Summary
holding that taxpayers who repay embezzled funds are ordinarily entitled to a deduction in the year of repayment
Summary of this case from Woods v. U.S.Opinion
Nos. 17362, 17491.
Argued February 7, 1969.
Decided February 26, 1969. Certiorari Denied June 9, 1969. See 89 S.Ct. 2021.
Charles J. McDonough, McDonough, Boasberg, McDonough Beltz, Buffalo, N.Y., for petitioners in No. 17,362 and appellee in No. 17,491.
John M. Brant, Department of Justice, Tax Division, Washington, D.C. (Mitchell Rogovin, Asst. Atty. Gen., Lee A. Jackson, Joseph M. Howard, Attys., Department of Justice, Washington, D.C., on the brief), for respondent in No. 17,362 and appellant in No. 17,491.
Before HASTIE, Chief Judge, and GANEY and SEITZ, Circuit Judges.
OPINION OF THE COURT
From 1958 through 1962, the taxpayer, Francis T. Norman, wrongfully appropriated to his own use monies owed to his employer and collected by Norman as his employer's agent. In none of the taxable years did he report as income the amounts thus misappropriated. He is here challenging deficiencies and penalties which the tax court determined and assessed on the theory that the misappropriated funds were income to him.
Norman's wife, Marguerite, is a party solely because husband and wife filed joint income tax returns.
On the facts stated above, without more, the decision of the tax court would be correct. Indeed, it would be required by James v. United States, 1961, 366 U.S. 213, 81 S.Ct. 1052, 6 L.Ed.2d 246. However, the taxpayer relies upon the additional circumstances that in 1962, after his wrongdoing was discovered, he and his employer entered into a "trust agreement" designed to assure full repayment of the misappropriated sums over a period of five years and the employer released Norman from all other liability. It seems to be the taxpayer's theory that this arrangement gave the underlying misappropriations the status of loans.

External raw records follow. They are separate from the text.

Lemma tolerant_bind {A B : Type} (m : M A) (k : A -> M B) :
  tolerant T m -> (forall a, tolerant T (k a)) -> tolerant T (bind m k).
Proof.
  intros Hm Hk w. destruct (Hm w) as (dt & dr & Ht & Hr & Hf & Ho).
  unfold bind. destruct (m w) as [[a|e|code] w1]; simpl in *.
  - destruct (Hk a w1) as (dt2 & dr2 & Ht2 & Hr2 & Hf2 & Ho2).
    exists (dt ++ dt2)%list, (dr ++ dr2)%list.
    rewrite Ht2, Hr2, Ht, Hr, !app_assoc, fatal_app, Hf, Hf2. repeat split.
    destruct (fst (k a w1)); auto using app_not_nil_r.
    destruct Ho2 as [->|[-> ?]]; auto using app_not_nil_r.
  - exists dt, dr. auto.
  - exists dt, dr. auto.
Qed.

(** A handler that lets the script go on keeps the block tolerant. *)
Lemma tolerant_try {A : Type} (m : M A) (h : exn -> M A) :
  tolerant T m -> (forall e, tolerant T (h e)) -> tolerant T (try_except m h).
Proof.
  intros Hm Hh w. destruct (Hm w) as (dt & dr & Ht & Hr & Hf & Ho).
  unfold try_except. destruct (m w) as [[a|e|code] w1]; simpl in *.
  - exists dt, dr. auto.
  - destruct (Hh e w1) as (dt2 & dr2 & Ht2 & Hr2 & Hf2 & Ho2).
    exists (dt ++ dt2)%list, (dr ++ dr2)%list.
    rewrite Ht2, Hr2, Ht, Hr, !app_assoc, fatal_app, Hf, Hf2. repeat split.
    destruct (fst (h e w1)); auto using app_not_nil_l.
    destruct Ho2 as [->|[-> ?]]; auto using app_not_nil_l.
  - exists dt, dr. auto.
Qed.

(** A handler that gives up turns every exception of the block into
    status 1 or into another exception. *)
Lemma sound_try {A : Type} (m : M A) (h : exn -> M A) :
  sound T m -> (forall e, aborting (h e)) -> sound T (try_except m h).
Proof.
  intros Hm Hh w. destruct (Hm w) as (dt & dr & Ht & Hr & Ho).
  unfold try_except. destruct (m w) as [[a|e|code] w1]; simpl in *.
  - exists dt, dr. auto.
  - destruct (Hh e w1) as (dt2 & dr2 & Ht2 & Hr2 & Ho2).
    exists (dt ++ dt2)%list, (dr ++ dr2)%list.
    rewrite Ht2, Hr2, Ht, Hr, !app_assoc. repeat split.
    unfold verdict. destruct (fst (h e w1)); try contradiction.
    + auto using app_not_nil_l.
    + subst. right. auto using app_not_nil_l.
  - exists dt, dr. auto.
Qed.

(** [finally] with [Destroy] as its clean-up, as in [cleanup]. *)
Lemma sound_finally_Destroy {A : Type} (m : M A) :
  sound T m -> sound T (finally m (call Destroy)).
Proof.
  intros Hm w. destruct (Hm w) as (dt & dr & Ht & Hr & Ho).
  unfold finally. destruct (m w) as [o w1]; simpl in *.
  unfold call. destruct (respond Destroy (engine w1)) as [[e|v] st']; simpl.
  - exists (dt ++ [{| ev_call := Destroy; ev_ok := false |}])%list, (dr ++ [e])%list.
    rewrite Ht, Hr, !app_assoc. repeat split. apply app_not_nil_r; discriminate.
  - exists (dt ++ [{| ev_call := Destroy; ev_ok := true |}])%list, dr.
    rewrite Ht, Hr, !app_assoc. repeat split.
    unfold verdict in *. rewrite fatal_app.
    replace (fatal T [{| ev_call := Destroy; ev_ok := true |}]) with false
      by reflexivity.
    rewrite !orb_false_r. exact Ho.
Qed.

Lemma sound_finally_pure {A : Type} (m : M A) u :
  sound T m -> sound T (finally m (pure u)).
Proof.
  intros Hm w. destruct (Hm w) as (dt & dr & Ht & Hr & Ho).
  unfold finally. destruct (m w) as [o w1]; simpl in *.
  exists dt, dr. auto.
Qed.

Lemma tolerant_for_each {A : Type} (xs : list A) (body : A -> M unit) :
  (forall x, tolerant T (body x)) -> tolerant T (for_each xs body).
Proof.
  intros Hb. induction xs as [|x xs IH]; simpl.
  - apply tolerant_pure.
  - apply tolerant_bind; auto.
Qed.

Lemma aborting_say_exit_1 {A : Type} s : aborting (bind (say s) (fun _ => @sys_exit _ A 1)).
Proof. intros w. exists [], []. simpl. rewrite !app_nil_r. auto. Qed.

Lemma aborting_say_destroy_exit_1 {A : Type} s :
  aborting (bind (say s) (fun _ => bind (call Destroy) (fun _ => @sys_exit _ A 1))).
Proof.
  intros w. unfold bind, say, print, call. simpl.
  destruct (respond Destroy (engine w)) as [[e|v] st']; simpl.
  - exists [{| ev_call := Destroy; ev_ok := false |}], [e]. repeat split; auto; try discriminate.
  - exists [{| ev_call := Destroy; ev_ok := true |}], []. rewrite app_nil_r. auto.
Qed.

End Logic.

Ltac prove_tolerant :=
  repeat first
    [ progress cbv beta zeta
    | apply tolerant_bind; [|intro]
    | apply tolerant_try; [|intro]
    | apply tolerant_say
    | apply tolerant_print
    | apply tolerant_lift
    | apply tolerant_pure
    | apply tolerant_exit_0
    | match goal with
      | |- tolerant ?T (call ?c) => exact (tolerant_call T c eq_refl)
      end
    | apply tolerant_for_each; intro
    | match goal with
      | |- tolerant _ (match ?x with _ => _ end) => destruct x
      | |- tolerant _ (if ?x then _ else _) => destruct x
      end ].

Ltac prove_sound :=
  repeat first
    [ progress cbv beta zeta
    | apply sound_bind; [|intro]
    | match goal with |- sound ?T (call ?c) => exact (sound_call T c) end
    | apply sound_pure
    | solve [apply tolerant_sound; prove_tolerant]
    | apply sound_try;
      [|intro; first [apply aborting_say_exit_1 | apply aborting_say_destroy_exit_1]]
    | match goal with
      | |- sound _ (match ?x with _ => _ end) => destruct x
      | |- sound _ (if ?x then _ else _) => destruct x
      end ].

Section ScriptsAreSound.
Context `{Engine}.



Lemma sound_add_data_sources_after_import CONFIG :
  sound tolerated_by_add_data_sources (add_data_sources_after_import CONFIG).
Proof.
  unfold add_data_sources_after_import,
    add_data_sources_try, register_each, top_level_handler,
    mbind, M_bind, mret, M_ret.
  prove_sound.
Qed.


Lemma sound_initialize_config_after_import CONFIG :
  sound tolerated_by_initialize_config (initialize_config_after_import CONFIG).
Proof.
  unfold initialize_config_after_import,
    initialize_config_try, top_level_handler,
    mbind, M_bind, mret, M_ret.
  prove_sound.
Qed.


Lemma sound_ext T {A : Type} (m m' : M A) :
  (forall w, m w = m' w) -> sound T m' -> sound T m.
Proof. intros Heq Hm w. rewrite Heq. apply Hm. Qed.

Lemma sound_with_SenzingClient sdk_path settings :
  sound tolerated_by_example
    (with_SenzingClient sdk_path settings main_with_body).
Proof.
  unfold with_SenzingClient, SenzingClient_init, mbind, M_bind, mret, M_ret.
  prove_sound.
  unfold cleanup, mret, M_ret.
  assert (Hbody : forall client, sound tolerated_by_example (main_with_body client)).
  { intros client.
    unfold main_with_body, why_how_analysis, get_version, add_record,
      get_entity_by_record, search_by_attributes, get_record, delete_record,
      why_entities, how_entity, mbind, M_bind, mret, M_ret.
    prove_sound. }
  match goal with
  | client : SenzingClient |- _ => destruct client as [[env|]]
  end; cbn [client_env].
  - apply sound_finally_Destroy, Hbody.
  - apply sound_finally_pure, Hbody.
Qed.

(** The [try] statement of [main], followed by [sys.exit] of the status
    it produces. *)
Lemma sound_main_try_then_exit root :
  sound tolerated_by_example
    (bind
       (try_except
          (bind (with_SenzingClient (dotnet_sdk_path (paths_of root))
                   (settings_of (paths_of root)) main_with_body)
             (fun _ => pure 0))
          (fun e => bind (say ("✗ Error: " ++ exn_msg e)) (fun _ => pure 1)))
       (fun status => @sys_exit _ unit status)).
Proof.
  intros w.
  destruct (sound_with_SenzingClient (dotnet_sdk_path (paths_of root))
              (settings_of (paths_of root)) w) as (dt & dr & Ht & Hr & Ho).
  unfold bind, try_except.
  destruct (with_SenzingClient _ _ _ w) as [[u|e|code] w1]; simpl in *.
  - exists dt, dr. auto.
  - exists dt, dr. rewrite Ht, Hr. auto.
  - exists dt, dr. auto.
Qed.

(** [sys.exit(main())]. *)
Lemma sound_example_after_import CONFIG :
  sound tolerated_by_example (example_after_import CONFIG).
Proof.
  set (guarded := fun root : string =>
         bind (say banner) (fun _ =>
         bind (say "Senzing C# SDK via Python.NET - Example") (fun _ =>
         bind (say banner) (fun _ =>
         bind (say "") (fun _ =>
         bind
           (try_except
              (bind (with_SenzingClient (dotnet_sdk_path (paths_of root))
                       (settings_of (paths_of root)) main_with_body)
                 (fun _ => pure 0))
              (fun e => bind (say ("✗ Error: " ++ exn_msg e)) (fun _ => pure 1)))
           (fun status => @sys_exit _ unit status)))))).
  apply (sound_ext _ _
           (bind (lift (config_lookup CONFIG "senzing" "senzing_root")) guarded)).
  - intros w. unfold example_after_import, main, guarded, mbind, M_bind, mret, M_ret.
    destruct (config_lookup CONFIG "senzing" "senzing_root"); reflexivity.
  - apply sound_bind; [apply tolerant_sound, tolerant_lift|].
    intros root. unfold guarded.
    repeat (apply sound_bind; [apply tolerant_sound, tolerant_say | intro]).
    apply sound_main_try_then_exit.
Qed.



End ScriptsAreSound.


(** ** Runtime selection *)
Section RuntimeSelection.
Context `{Engine}.

Ltac ask :=
  match goal with
  | |- context [respond ?c ?s] =>
      let E := fresh "E" in
      destruct (respond c s) as [[?e|?v] ?st] eqn:E; simpl
  end.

In our view the 1962 agreement neither purported to nor could change the original legal character of Norman's earlier conduct from embezzlement to borrowing. Any restitution in a subsequent year might provide a proper basis for a deduction allowable in that year. Indeed, the tax court so treated the taxpayer's restitution and made an appropriate deduction in determining his 1962 tax liability. We find no error in the tax court's decision as to any year.
The Commissioner has filed a protective appeal from the 1962 tax determination to be considered only if the taxpayer's contentions as to the earlier years should be sustained.
On both appeals the tax court's decision will be affirmed.